Troubleshooting automated tape libraries

Between shared libraries, LAN free backups, HBAs, drivers and firmware, many things can cause an automated tape library to function unpredictably. Learn how to troubleshoot automated tape library problems.

What you will learn: Between shared libraries, LAN free backups, HBAs, drivers and firmware, many things can cause an automated tape library to function unpredictably. Learn how to troubleshoot automated tape library problems.

Let's assume that the most basic trouble areas have been verified and eliminated as probable causes -- there is power in the server room, the automated tape library (ATL) is connected to a power outlet, it is switched on and is hooked up to the backup server. Once this has been established, we can start looking at other possibilities.

What has changed? This should be the first thing to ask yourself to determine whether you are experiencing a hardware failure or some type of configuration issue. If no changes were made and a problem surfaced, the system's error log should be reviewed for possible error messages. Enterprise class tape libraries also have error logging capabilities, and good backup software will usually log device-type errors. This type of failure is usually resolved through hardware vendor support.

Bad drive or bad tape?

Before assuming a drive is down or a tape is bad, the tape in question should be mounted in another drive and/or a tape known to be good should be read from the suspected faulty drive.

Drivers and firmware

Upgrading to a newer version of a tape device driver can sometimes conflict with the firmware on a tape device. The vendor's "read-me" should actually be read for the latest information.

SCSI libraries

For those installations still using SCSI devices, a number of items should be verified, such as:

  • Conflicting SCSI ID at the device level. Each device and the initiator (SCSI card) on a chain should have a unique ID.

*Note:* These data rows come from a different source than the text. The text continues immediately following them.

(* ===== verification/ReliableBroadcast.v ===== *)
(** Reliable broadcast: [prime/src/reliable_broadcast.c], with
    [UTIL_Get_RB_Slot] of [utility.c] and [RB_Construct_Message] of [packets.c].

    View changes and resets spread their reports with Bracha's echo / ready
    protocol.  A replica keeps a slot per instance, an instance being named by
    the tag of its payload (initiator, view, sequence number).  The handlers are
    computations over the replica's state; what they send is appended to [sent],
    what they deliver ([PROCESS_Message]) to [processed]. *)
From Stdlib Require Import ZArith Lia List Bool.
From Stdlib Require Import Strings.Byte.
From stdpp Require Import base list gmap fin_sets.
From S2P Require Import Prelude Memory Config Packets Crypto.

(** ** Messages *)
Record reliable_broadcast_tag := mkTag { t_machine_id : Z; t_view : Z; t_seq_num : Z }.

#[global] Instance rb_tag_eq_dec : EqDecision reliable_broadcast_tag.
Proof. solve_decision. Defined.

(** The broadcast message: its type, its tag, and the bytes it has on the wire
    (the tag among them); validated payloads carry no Merkle digests. *)
Record rb_payload := mkPayload {
  p_type : packet_type; p_tag : reliable_broadcast_tag; p_bytes : list byte }.

Record rb_mess := mkRB {
  rm_type : packet_type; rm_machine_id : Z; rm_incarnation : Z;
  rm_monotonic_counter : Z; rm_payload : rb_payload }.

Inductive rb_state := DUMMY_RB_STATE | INIT | SENT_ECHO | SENT_READY.

#[global] Instance rb_state_eq_dec : EqDecision rb_state.
Proof. solve_decision. Defined.

(** ** The state *)
Record rb_slot := mkSlot {
  s_seq_num : Z;
  s_state : rb_state;
  rb_msg : option rb_payload;
  rb_digest : digest;
  rb_init : option rb_mess;
  rb_echo : list (option rb_mess);
  echo_received : list Z;
  echo_count : Z;
  rb_ready : list (option rb_mess);
  ready_received : list Z;
  ready_count : Z }.

Record rb_data_struct := mkRBData { rb_seq : Z; instances : list (gmap Z rb_slot) }.

(** The part of the replica's state the handlers use. *)
Record replica := mkReplica {
  RB : rb_data_struct;
  View : Z;
  new_incarnation_val : Z;
  sent : list rb_mess;
  processed : list rb_payload }.

Definition per_server {A} (x : A) : list A := repeat x (Z.to_nat NUM_SERVER_SLOTS).

(** [memset] to 0, then the sequence number and the first state. *)
Definition new_slot (seq_num : Z) : rb_slot :=
  {| s_seq_num := seq_num; s_state := INIT; rb_msg := None; rb_digest := zeros DIGEST_SIZE;
     rb_init := None; rb_echo := per_server None; echo_received := per_server 0;
     echo_count := 0; rb_ready := per_server None; ready_received := per_server 0;
     ready_count := 0 |}.

Definition with_state (st : rb_state) (s : rb_slot) : rb_slot :=
  {| s_seq_num := s_seq_num s; s_state := st; rb_msg := rb_msg s; rb_digest := rb_digest s;
     rb_init := rb_init s; rb_echo := rb_echo s; echo_received := echo_received s;
     echo_count := echo_count s; rb_ready := rb_ready s;
     ready_received := ready_received s; ready_count := ready_count s |}.

Definition with_payload (p : rb_payload) (d : digest) (s : rb_slot) : rb_slot :=
  {| s_seq_num := s_seq_num s; s_state := s_state s; rb_msg := Some p; rb_digest := d;
     rb_init := rb_init s; rb_echo := rb_echo s; echo_received := echo_received s;
     echo_count := echo_count s; rb_ready := rb_ready s;
     ready_received := ready_received s; ready_count := ready_count s |}.

Definition with_init (m : rb_mess) (s : rb_slot) : rb_slot :=
  {| s_seq_num := s_seq_num s; s_state := s_state s; rb_msg := rb_msg s;
     rb_digest := rb_digest s; rb_init := Some m; rb_echo := rb_echo s;
     echo_received := echo_received s; echo_count := echo_count s; rb_ready := rb_ready s;
     ready_received := ready_received s; ready_count := ready_count s |}.

Definition with_echo (es : list (option rb_mess)) (fl : list Z) (c : Z) (s : rb_slot) : rb_slot :=
  {| s_seq_num := s_seq_num s; s_state := s_state s; rb_msg := rb_msg s;
     rb_digest := rb_digest s; rb_init := rb_init s; rb_echo := es; echo_received := fl;
     echo_count := c; rb_ready := rb_ready s; ready_received := ready_received s;
     ready_count := ready_count s |}.

Definition with_ready (es : list (option rb_mess)) (fl : list Z) (c : Z) (s : rb_slot) : rb_slot :=
  {| s_seq_num := s_seq_num s; s_state := s_state s; rb_msg := rb_msg s;
     rb_digest := rb_digest s; rb_init := rb_init s; rb_echo := rb_echo s;
     echo_received := echo_received s; echo_count := echo_count s; rb_ready := es;
     ready_received := fl; ready_count := c |}.

Section Handlers.
Context {crypto : Crypto} (VAR : server_variables).

(** ** Initialization *)
Definition empty_instances : list (gmap Z rb_slot) := per_server ∅.

Definition RB_Clear_Slots (rb : rb_data_struct) : rb_data_struct :=
  {| rb_seq := rb_seq rb; instances := empty_instances |}.

Definition RB_Initialize_Upon_View_Change (rb : rb_data_struct) : rb_data_struct :=
  RB_Clear_Slots {| rb_seq := 1; instances := instances rb |}.

(** [stdhash_destruct] leaves the tables without elements as well. *)
Definition RB_Upon_Reset (rb : rb_data_struct) : rb_data_struct := RB_Clear_Slots rb.

(** The tables of servers 1 to [NUM_SERVERS] are constructed; the element 0 of
    the array stays as the loader zeroed it, here without slots too. *)
Definition RB_Initialize_Data_Structure : rb_data_struct :=
  RB_Initialize_Upon_View_Change {| rb_seq := 0; instances := empty_instances |}.

(** ** Slots *)
Definition UTIL_Get_RB_Slot (server_id seq_num : Z) : comp replica rb_slot :=
  r <- get ;;
  h <- or_oob (aget (instances (RB r)) server_id) ;;
  ret match h !! seq_num with Some slot => slot | None => new_slot seq_num end.

(** The handlers write through the pointer they got. *)
Definition put_slot (server_id seq_num : Z) (slot : rb_slot) : comp replica unit :=
  r <- get ;;
  h <- or_oob (aget (instances (RB r)) server_id) ;;
  ins <- or_oob (aset (instances (RB r)) server_id (<[seq_num := slot]> h)) ;;
  put {| RB := {| rb_seq := rb_seq (RB r); instances := ins |}; View := View r;
         new_incarnation_val := new_incarnation_val r; sent := sent r;
         processed := processed r |}.

(** ** Sending and delivering *)
Definition RB_Construct_Message (r : replica) (type : packet_type) (mess : rb_payload)
    : rb_mess :=
  {| rm_type := type; rm_machine_id := My_Server_ID VAR;
     rm_incarnation := new_incarnation_val r;
     rm_monotonic_counter :=
       match p_type mess with RESET_VIEWCHANGE | RESET_NEWVIEW => 1 | _ => 0 end;
     rm_payload := mess |}.

Definition send (type : packet_type) (slot : rb_slot) : comp replica unit :=
  mess <- or_oob (rb_msg slot) ;;
  r <- get ;;
  put {| RB := RB r; View := View r; new_incarnation_val := new_incarnation_val r;
         sent := sent r ++ [RB_Construct_Message r type mess]; processed := processed r |}.

Definition PROCESS_Payload (slot : rb_slot) : comp replica unit :=
  mess <- or_oob (rb_msg slot) ;;
  r <- get ;;
  put {| RB := RB r; View := View r; new_incarnation_val := new_incarnation_val r;
         sent := sent r; processed := processed r ++ [mess] |}.

(** ** Handlers *)
(** The first payload of an instance is kept, with its digest; a later one is
    compared with it. *)
Definition match_payload (s : rb_slot) (payload : rb_payload) : rb_slot * bool :=
  match rb_msg s with
  | None => (with_payload payload (make_digest (p_bytes payload)) s, true)
  | Some _ =>
      (s, OPENSSL_RSA_Digests_Equal (make_digest (p_bytes payload)) (rb_digest s))
  end.

Definition RB_Process_Init (mess : rb_mess) : comp replica unit :=
  let payload := rm_payload mess in
  let tag := p_tag payload in
  r <- get ;;
  if negb (t_view tag =? View r) then ret tt else
  let save := put_slot (t_machine_id tag) (t_seq_num tag) in
  s <- UTIL_Get_RB_Slot (t_machine_id tag) (t_seq_num tag) ;;
  let s := match rb_init s with None => with_init mess s | Some _ => s end in
  let '(s, same) := match_payload s payload in
  if negb same then save s else
  match s_state s with
  | INIT =>
      let s := with_state SENT_ECHO s in
      send RB_ECHO s ;;; save s
  | _ => save s
  end.

(** [case INIT: ...; case SENT_ECHO: ...; case SENT_READY: break;] *)
Definition advance (s : rb_slot) : comp replica rb_slot :=
  match s_state s with
  | INIT =>
      let s := with_state SENT_ECHO s in
      send RB_ECHO s ;;;
      let s := with_state SENT_READY s in
      send RB_READY s ;;; ret s
  | SENT_ECHO =>
      let s := with_state SENT_READY s in
      send RB_READY s ;;; ret s
  | _ => ret s
  end.

(** [if (a[i] == NULL) a[i] = mess;] *)
Definition set_if_null (a : list (option rb_mess)) (i : Z) (mess : rb_mess)
    : comp replica (list (option rb_mess)) :=
  x <- or_oob (aget a i) ;;
  match x with None => or_oob (aset a i (Some mess)) | Some _ => ret a end.

Definition RB_Process_Echo (mess : rb_mess) : comp replica unit :=
  let payload := rm_payload mess in
  let tag := p_tag payload in
  let from := rm_machine_id mess in
  r <- get ;;
  if negb (t_view tag =? View r) then ret tt else
  let save := put_slot (t_machine_id tag) (t_seq_num tag) in
  s <- UTIL_Get_RB_Slot (t_machine_id tag) (t_seq_num tag) ;;
  es <- set_if_null (rb_echo s) from mess ;;
  let s := with_echo es (echo_received s) (echo_count s) s in
  let '(s, same) := match_payload s payload in
  if negb same then save s else
  received <- or_oob (aget (echo_received s) from) ;;
  if received =? 1 then save s else
  fl <- or_oob (aset (echo_received s) from 1) ;;
  let s := with_echo (rb_echo s) fl (wrap32 (echo_count s + 1)) s in
  if negb (echo_count s =? quorum VAR) then save s else
  s <- advance s ;;
  save s.

Definition RB_Process_Ready (mess : rb_mess) : comp replica unit :=
  let payload := rm_payload mess in
  let tag := p_tag payload in
  let from := rm_machine_id mess in
  r <- get ;;
  if negb (t_view tag =? View r) then ret tt else
  let save := put_slot (t_machine_id tag) (t_seq_num tag) in
  s <- UTIL_Get_RB_Slot (t_machine_id tag) (t_seq_num tag) ;;
  es <- set_if_null (rb_ready s) from mess ;;
  let s := with_ready es (ready_received s) (ready_count s) s in
  let '(s, same) := match_payload s payload in
  if negb same then save s else
  received <- or_oob (aget (ready_received s) from) ;;
  if received =? 1 then save s else
  fl <- or_oob (aset (ready_received s) from 1) ;;
  let s := with_ready (rb_ready s) fl (wrap32 (ready_count s + 1)) s in
  if ready_count s <? weak_quorum VAR then save s else
  if ready_count s =? weak_quorum VAR then
    s <- advance s ;;
    save s
  else if negb (ready_count s =? quorum VAR) then save s
  else save s ;;; PROCESS_Payload s.

(** [PROCESS_Message] on the three types. *)
Definition RB_Process (mess : rb_mess) : comp replica unit :=
  match rm_type mess with
  | RB_INIT => RB_Process_Init mess
  | RB_ECHO => RB_Process_Echo mess
  | RB_READY => RB_Process_Ready mess
  | _ => ret tt
  end.

(** What [RB_Periodic_Retrans] broadcasts, instance by instance: the replica's
    own init, echo and ready of it.  [done] is the test of its first line. *)
Definition retrans_slot (i : Z) (s : rb_slot) : list rb_mess :=
  let me := My_Server_ID VAR in
  let own l := match aget l me with Some (Some m) => [m] | _ => [] end in
  (if i =? me then match rb_init s with Some m => [m] | None => [] end else [])
  ++ own (rb_echo s) ++ own (rb_ready s).

Definition RB_Periodic_Retrans (done : bool) (r : replica) : list rb_mess :=
  if done then [] else
  concat (map (fun i =>
    match aget (instances (RB r)) i with
    | Some h => concat (map (fun '(_, s) => retrans_slot i s) (map_to_list h))
    | None => []
    end) (seqZ 1 NUM_SERVERS)).
End Handlers.
(* ===== verification/ViewState.v ===== *)
(** The data of suspecting the leader and of view changes: [suspect_leader_data_struct]
    and [view_change_struct] of [prime/src/data_structs.h], their messages
    ([packets.h]), and what starts a view over ([suspect_leader.c],
    [view_change.c]).

    They are the part [rest] of the state of ordering and pre-ordering.  Doubles
    are the IEEE 754 numbers of the Standard Library's [SpecFloat]; the clock is a
    function of how often it was read, in microseconds. *)
From Stdlib Require Import ZArith Lia List Bool Floats.SpecFloat.
From Stdlib Require Import Strings.Byte.
From stdpp Require Import base list gmap.
From S2P Require Import Prelude Memory Config Packets Crypto Utility ReliableBroadcast OrderState PreOrderState CatchupState Order PreOrder Updates.

(** ** Doubles *)
Definition double : Type := spec_float.

Definition double_of_Z (n : Z) : double := binary_normalize 53 1024 n 0 false.
Definition dadd : double -> double -> double := SFadd 53 1024.
Definition dmul : double -> double -> double := SFmul 53 1024.
Definition ddiv : double -> double -> double := SFdiv 53 1024.

(** [a < b]; false when one is not a number. *)
Definition dlt : double -> double -> bool := SFltb.

Definition dle : double -> double -> bool := SFleb.

(** The same number: zeros are equal, what is not a number is not. *)
Definition deq : double -> double -> bool := SFeqb.

Definition doublecmp (v1 v2 : double) : Z :=
  if dlt v1 v2 then -1 else if dlt v2 v1 then 1 else 0.

(** [qsort] with [doublecmp], keeping the order of equals. *)
Fixpoint insert_double (x : double) (l : list double) : list double :=
  match l with
  | [] => [x]
  | y :: l' => if 0 <? doublecmp x y then y :: insert_double x l' else x :: l
  end.

Definition qsort (l : list double) : list double := foldr insert_double [] l.

(** ** Constants *)
Definition MAX_TAT_TIME : double := Eval vm_compute in double_of_Z 10000000.
Definition VARIABILITY_KLAT : double := Eval vm_compute in ddiv (double_of_Z 5) (double_of_Z 2).
Definition MIN_RTT : double := Eval vm_compute in ddiv (double_of_Z 8) (double_of_Z 1000).
Definition dzero : double := double_of_Z 0.

(** [sec + usec / 1000000.0] *)
Definition seconds (sec usec : Z) : double :=
  dadd (double_of_Z sec) (ddiv (double_of_Z usec) (double_of_Z 1000000)).

Definition PRE_PREPARE_SEC : Z := 0.
Definition PRE_PREPARE_USEC : Z := 5000.
Definition SUSPECT_SEND_TATM_SEC : Z := 0.
Definition SUSPECT_SEND_TATM_USEC : Z := 500000.
Definition SUSPECT_TAT_MEASURE_USEC : Z := 20000.
Definition SUSPECT_PING_USEC : Z := 500000.
Definition SUSPECT_TAT_UB_USEC : Z := 500000.
Definition SUSPECT_VC_USEC : Z := 500000.
Definition SUSPECT_NEW_LEADER_SEC : Z := 1.
Definition RETRANS_PERIOD_SEC : Z := 2.
Definition PING_HIST : Z := 10.

(** ** Messages *)
(** [vc_proof_message] and [replay_message] are the same structure. *)
Record replay_message := mkReplay {
  re_view : Z; re_list : Z; re_startSeq : Z; re_thresh_sig : list byte }.

(** The contents of the signed messages; a New-Leader-Proof holds the senders and
    the views of its New-Leader messages, a PC-Set its Pre-Prepare and Prepares. *)
Inductive vc_body :=
| Tat_Measure (view : Z) (max_tat : double)
| Rtt_Ping (ping_seq_num view : Z)
| Rtt_Pong (dest ping_seq_num view : Z)
| Rtt_Measure (dest view : Z) (rtt : double)
| Tat_Ub (view : Z) (alpha : double)
| New_Leader (new_view : Z)
| New_Leader_Proof (new_view : Z) (votes : list (Z * Z))
| Report (tag : reliable_broadcast_tag) (execARU pc_set_size : Z)
| Pc_Set (tag : reliable_broadcast_tag) (pp : pre_prepare_mess) (prepares : list vote)
| Vc_List (view l : Z)
| Vc_Partial_Sig (view l startSeq : Z) (partial_sig : list byte)
| Vc_Proof (m : replay_message)
| Replay (m : replay_message)
| Replay_Prepare (view : Z) (d : digest)
| Replay_Commit (view : Z) (d : digest).

Record vc_mess := mkVcMess { vm_machine_id : Z; vm_incarnation : Z; vm_body : vc_body }.

(** What is signed at once, and what is sent: through the queue of messages to sign
    ([dest_bits], 0 for all), at once, signed as the payload of a new reliable
    broadcast, or as one under way. *)
Inductive vc_out :=
| Signed (m : vc_mess)
| Pending (dest_bits : Z) (m : vc_mess)
| Broadcast (m : vc_mess)
| Rb_Init (m : vc_mess)
| Rb_Resend (m : rb_mess).

(** The timed functions. *)
Inductive timer :=
| SUSPECT_TAT_Measure_Timer | SUSPECT_Ping_Timer | SUSPECT_TAT_UB_Timer
| SUSPECT_New_Leader_Timer | SUSPECT_New_Leader_Proof_Timer
| VIEW_Retrans_Timer | RB_Retrans_Timer | ORDER_Timer
| CATCH_Attempt_Timer | CATCH_Request_Timer.

#[global] Instance timer_eq_dec : EqDecision timer.
Proof. solve_decision. Defined.

(** ** The state *)
Record util_stopwatch := mkStopwatch { start : Z; stop : Z }.

Record ping_cell := mkPing { ping_seq : Z; ping_rtt : util_stopwatch }.

(** [turnaround_times] is in the state of ordering, without the stopwatches of its
    elements: these are [tat_stopwatches]. *)
Record suspect_leader_data := mkSusp {
  max_tat : double; tat_max_change : bool; sent_tatm_sw : util_stopwatch; reported_tats : list double;
  tat_leader : double; tat_stopwatches : list util_stopwatch; ping_seq_num : Z;
  ping_history : list ping_cell; tat_if_leader : list double; alpha : double;
  tat_leader_ubs : list double; tat_acceptable : double; new_leader : list (option vc_mess);
  new_leader_proof : option vc_mess }.

Definition measured_tat (x : double) (y : bool) (s : suspect_leader_data) : suspect_leader_data :=
  mkSusp x y (sent_tatm_sw s) (reported_tats s) (tat_leader s) (tat_stopwatches s) (ping_seq_num s)
    (ping_history s) (tat_if_leader s) (alpha s) (tat_leader_ubs s) (tat_acceptable s) (new_leader s)
    (new_leader_proof s).

Definition tat_sent (x : bool) (y : util_stopwatch) (s : suspect_leader_data) : suspect_leader_data :=
  mkSusp (max_tat s) x y (reported_tats s) (tat_leader s) (tat_stopwatches s) (ping_seq_num s)
    (ping_history s) (tat_if_leader s) (alpha s) (tat_leader_ubs s) (tat_acceptable s) (new_leader s)
    (new_leader_proof s).

Definition put_tat_stopwatches (x : list util_stopwatch) (s : suspect_leader_data) : suspect_leader_data :=
  mkSusp (max_tat s) (tat_max_change s) (sent_tatm_sw s) (reported_tats s) (tat_leader s) x
    (ping_seq_num s) (ping_history s) (tat_if_leader s) (alpha s) (tat_leader_ubs s) (tat_acceptable s)
    (new_leader s) (new_leader_proof s).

  • Faulty SCSI terminator or cable. Disconnect all devices and try only one with a new terminator and cable.

  • Cabling exceeds maximum length.
  • Fibre Channel libraries

    Fibre Channel attached libraries add new complexity and potential for configuration errors, such as:

  • Zoning errors at the Fibre Channel switch level -- backup server not zoned to see the tape drives.

  • World wide name (WWN) in the configuration not matching the tape device's actual WWN.

  • Firmware and driver compatibility issues between operating system, software, host bus adapter (HBA), switch and tape device -- consult the read-me file.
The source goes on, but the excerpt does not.